2.3. Parasal Birliğin Aşamaları
Parasal birliği gerçekleştirme süreci çeşitli aşamaları ve bu aşamalarda bazı
öğeleri içermektedir. Bu aşamalar paranın tam ve değişmez konvertibilitesinin
sağlanması, döviz kuru dalgalanmalarının azaltılması, değişmez sabit fiyat istikrarının
sağlanması ve üye ülkeler arası sermaye hareketlerinin tamamen liberalizasyonunun
sağlanmasıdır. Bu adımlar başarılı bir şekilde tamamlandığında, birliğe katılan ülkelerin
parasal ve mali sektörlerinin entegrasyonu gerçekleşir.

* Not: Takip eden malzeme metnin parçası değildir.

(** What one requested language contributes to the result of
    [generate_multi_language_code]. *)
Definition generated_for (a : SystemArchitecture.t) (language : string)
  : option GeneratedCode.t :=
  if EnhancedMultiLanguageGenerator.mem language
       EnhancedMultiLanguageGenerator.supported_languages
  then
    match EnhancedMultiLanguageGenerator.generate_code a language None with
    | Ok code => Some code
    | Raise _ => None
    end
  else None.
(** * Properties *)

(** ** Cloud deployment *)

(** The keys of [providers] are the seven supported provider names, whatever
    the provider functions are. *)
Lemma providers_lookup_unsupported (World Package : Type)
    (aws gcp azure vercel netlify railway render :
       Package -> Deployment.DeploymentConfig
       -> IO World Deployment.DeploymentResult)
    (p : string) :
  p ∉ supported_providers ->
  providers World Package aws gcp azure vercel netlify railway render !! p
  = None.
Proof.
  intros Hp. unfold providers.
  apply not_elem_of_list_to_map_1. exact Hp.
Qed.

(** C5: a provider string outside the seven supported names makes
    [deploy_application] return, without raising,
    [DeploymentResult(success=False, error="Unsupported provider: <name>")]
    with every other field at its default, and leaves the external world as
    it was: neither the package preparation nor any provider function has
    run. *)
Theorem deploy_unsupported_provider (World Package : Type)
    (prepare : gmap string string -> Deployment.DeploymentConfig
               -> IO World Package)
    (aws gcp azure vercel netlify railway render :
       Package -> Deployment.DeploymentConfig
       -> IO World Deployment.DeploymentResult)
    (files : gmap string string) (config : Deployment.DeploymentConfig)
    (w : World) :
  Deployment.provider config ∉ supported_providers ->
  deploy_application World Package prepare
    aws gcp azure vercel netlify railway render files config w
  = (Ok (Deployment.mkResult false None None None
           (Some ("Unsupported provider: " +:+ Deployment.provider config))
           None),
     w).
Proof.
  intros Hp.
  pose proof (providers_lookup_unsupported World Package
                aws gcp azure vercel netlify railway render _ Hp) as Hnone.
  unfold deploy_application. unfold IO in *.
  rewrite Hnone. reflexivity.
Qed.

Lemma deploy_unsupported_provider_witness :
  deploy_application (list string) unit recording_prepare
    (failing_provider "aws") (failing_provider "gcp")
    (failing_provider "azure") (failing_provider "vercel")
    (failing_provider "netlify") (failing_provider "railway")
    (failing_provider "render")
    {[ "main.py" := "print(1)" ]} unknown_config []
  = (Ok (Deployment.mkResult false None None None
           (Some "Unsupported provider: unknown") None),
     []).
Proof.
  apply (deploy_unsupported_provider (list string) unit recording_prepare
           (failing_provider "aws") (failing_provider "gcp")
           (failing_provider "azure") (failing_provider "vercel")
           (failing_provider "netlify") (failing_provider "railway")
           (failing_provider "render")
           {[ "main.py" := "print(1)" ]} unknown_config []).
  apply (bool_decide_unpack _). vm_compute. exact I.
Defined.

(** On a supported provider the collaborators do run: the world changes. *)
Example deploy_supported_runs_provider :
  deploy_application (list string) unit recording_prepare
    (failing_provider "aws") (failing_provider "gcp")
    (failing_provider "azure") (failing_provider "vercel")
    (failing_provider "netlify") (failing_provider "railway")
    (failing_provider "render")
    ∅ (Deployment.mkConfig "gcp" "us-central1" None None None "production") []
  = (Ok (Deployment.mkResult false None None
           (Some ["Deployment failed: gcp"]) (Some "gcp") None),
     ["gcp"; "prepare"]).
Proof. vm_compute. reflexivity. Qed.

(** ** Code generation *)

Section GeneratorFacts.

Import EnhancedMultiLanguageGenerator.

(** Only the Python branch of [_generate_component_file] returns a file. *)
Lemma component_files_only_python (language framework : string)
    (cs : list SystemComponent.t) (files : gmap string string) :
  language ≠ "python" ->
  fold_left (add_component_file language framework) cs files = files.
Proof.
  intros Hne. revert files.
  induction cs as [|c cs IH]; intros files; [reflexivity|].
  cbn [fold_left]. unfold add_component_file at 2.
  unfold _generate_component_file.
  rewrite bool_decide_false by exact Hne. apply IH.
Qed.

(** Files already present survive the loop over the components (their
    content may be overwritten). *)
Lemma component_files_keep_key (language framework : string)
    (cs : list SystemComponent.t) (files : gmap string string) (k : string) :
  is_Some (files !! k) ->
  is_Some (fold_left (add_component_file language framework) cs files !! k).
Proof.
  revert files.
  induction cs as [|c cs IH]; intros files Hk; [exact Hk|].
  cbn [fold_left]. apply IH.
  unfold add_component_file.
  destruct (_generate_component_file c language framework) as [[fn ct]|];
    [|exact Hk].
  rewrite lookup_insert_is_Some.
  destruct (decide (fn = k)); [left; assumption | right; split; assumption].
Qed.

Lemma post_init_ok (g : GeneratedCode.t) :
  PyStr.truthy (PyStr.strip (GeneratedCode.language g)) = true ->
  is_Some (GeneratedCode.files g !! GeneratedCode.entry_point g) ->
  GeneratedCode.make g = Ok g.
Proof.
  intros Hl He. unfold GeneratedCode.make, GeneratedCode.post_init.
  rewrite Hl. cbn [negb].
  rewrite bool_decide_false.
  - rewrite bool_decide_true by exact He. reflexivity.
  - intros Hempty. rewrite Hempty, lookup_empty in He.
    destruct He as [x Hx]. discriminate Hx.
Qed.

(** Where the template table has an entry for the default framework (Python
    and Rust), generation returns and the entry point is one of the files. *)
Lemma generate_code_python_entry_point (a : SystemArchitecture.t) :
  exists g, generate_code a "python" None = Ok g
            /\ GeneratedCode.entry_point g = "main.py"
            /\ is_Some (GeneratedCode.files g !! GeneratedCode.entry_point g).
Proof.
  eexists. split; [|split].
  - unfold generate_code.
    change (mem "python" supported_languages) with true. cbn [negb].
    apply post_init_ok; [reflexivity|].
    cbn [GeneratedCode.files GeneratedCode.entry_point].
    apply component_files_keep_key.
    vm_compute. eexists. reflexivity.
  - reflexivity.
  - cbn [GeneratedCode.files GeneratedCode.entry_point].
    apply component_files_keep_key.
    vm_compute. eexists. reflexivity.
Qed.

Lemma generate_code_rust_entry_point (a : SystemArchitecture.t) :
  exists g, generate_code a "rust" None = Ok g
            /\ GeneratedCode.entry_point g = "main.rs"
            /\ is_Some (GeneratedCode.files g !! GeneratedCode.entry_point g).
Proof.
  eexists. split; [|split].
  - unfold generate_code.
    change (mem "rust" supported_languages) with true. cbn [negb].
    apply post_init_ok; [reflexivity|].
    cbn [GeneratedCode.files GeneratedCode.entry_point].
    apply component_files_keep_key.
    vm_compute. eexists. reflexivity.
  - reflexivity.
  - cbn [GeneratedCode.files GeneratedCode.entry_point].
    apply component_files_keep_key.
    vm_compute. eexists. reflexivity.
Qed.

(** A supported language with no template and no component files: the file
    map stays empty and the constructor of [GeneratedCode] raises. *)
Lemma generate_code_without_template (a : SystemArchitecture.t)
    (language : string) :
  language ≠ "python" ->
  mem language supported_languages = true ->
  default ∅ (_load_templates !! language) !! _get_default_framework language
  = None ->
  PyStr.truthy (PyStr.strip language) = true ->
  generate_code a language None
  = Raise (ValueError "Generated code must contain at least one file").
Proof.
  intros Hne Hsup Htpl Hlang. unfold generate_code.
  rewrite Hsup. cbn [negb].
  unfold _generate_files. rewrite Htpl.
  rewrite component_files_only_python by exact Hne.
  unfold GeneratedCode.make, GeneratedCode.post_init.
  cbn [GeneratedCode.language GeneratedCode.files].
  rewrite Hlang. cbn [negb].
  rewrite bool_decide_true by reflexivity. reflexivity.
Qed.

End GeneratorFacts.

(** C1: for Go, TypeScript, Java and C++ with their default frameworks,
    [generate_code] does not return a [GeneratedCode]: for every
    architecture the file map is empty and the dataclass constructor raises
    [ValueError]. *)
Theorem generate_code_raises_without_template (a : SystemArchitecture.t) :
  Forall (fun language =>
            EnhancedMultiLanguageGenerator.generate_code a language None
            = Raise (ValueError
                       "Generated code must contain at least one file"))
         [ "go"; "typescript"; "java"; "cpp" ].
Proof.
  repeat apply Forall_cons_2; try apply Forall_nil_2;
    (apply generate_code_without_template;
     [discriminate | vm_compute; reflexivity ..]).
Qed.

(** ** The architecture object: running computations *)

Lemma exec_bind {A B} (m : ArchM A) (k : A -> ArchM B) (s : SystemArchitecture.t) :
  exec (m ≫= k) s
  = match m s with
    | (Ok a, s') => exec (k a) s'
    | (Raise _, s') => s'
    end.
Proof.
  unfold exec, mbind, ArchM_bind. destruct (m s) as [[a|e] s']; reflexivity.
Qed.

Lemma exec_for_each_app {A} (xs ys : list A) (body : A -> ArchM unit)
    (s : SystemArchitecture.t) :
  (forall x s0, x ∈ xs -> exists s1, body x s0 = (Ok tt, s1)) ->
  for_each (xs ++ ys) body s = for_each ys body (exec (for_each xs body) s).
Proof.
  revert s. induction xs as [|x xs IH]; intros s Hok; [reflexivity|].
  cbn [for_each app]. unfold exec, mbind, ArchM_bind.
  destruct (Hok x s) as [s1 Hs1]; [left|]. rewrite Hs1.
  rewrite IH; [reflexivity|].
  intros y s0 Hy. apply Hok. right. exact Hy.
Qed.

Sonra ortak merkez bankasının
kurulması, ortak para ve ortak para politikası uygulaması kendiliğinden gelecektir. Para
birliği veya parasal bütünleşmeyi gerçekleştirme sürecinin aşamaları aşağıdaki şekilde
özetlenebilir (Tunçsiper ve Yakut, 1998, s. 102-103).
2.3.1. Döviz Kuru Birliği
Parasal birliği gerçekleştirmenin ilk aşaması Döviz Kuru Birliği’dir. Ortak
merkez bankası ve rezerv sisteminin bulunmadığı, belirli bir bölgede ulusal paraların
giderek daralan ve sonunda ortadan kalkan bir marj içinde sabit bir pariteyle birbirlerine
bağlandıkları sistemdir. Literatürde “sözde” döviz kuru birliği olarak da adlandırılır.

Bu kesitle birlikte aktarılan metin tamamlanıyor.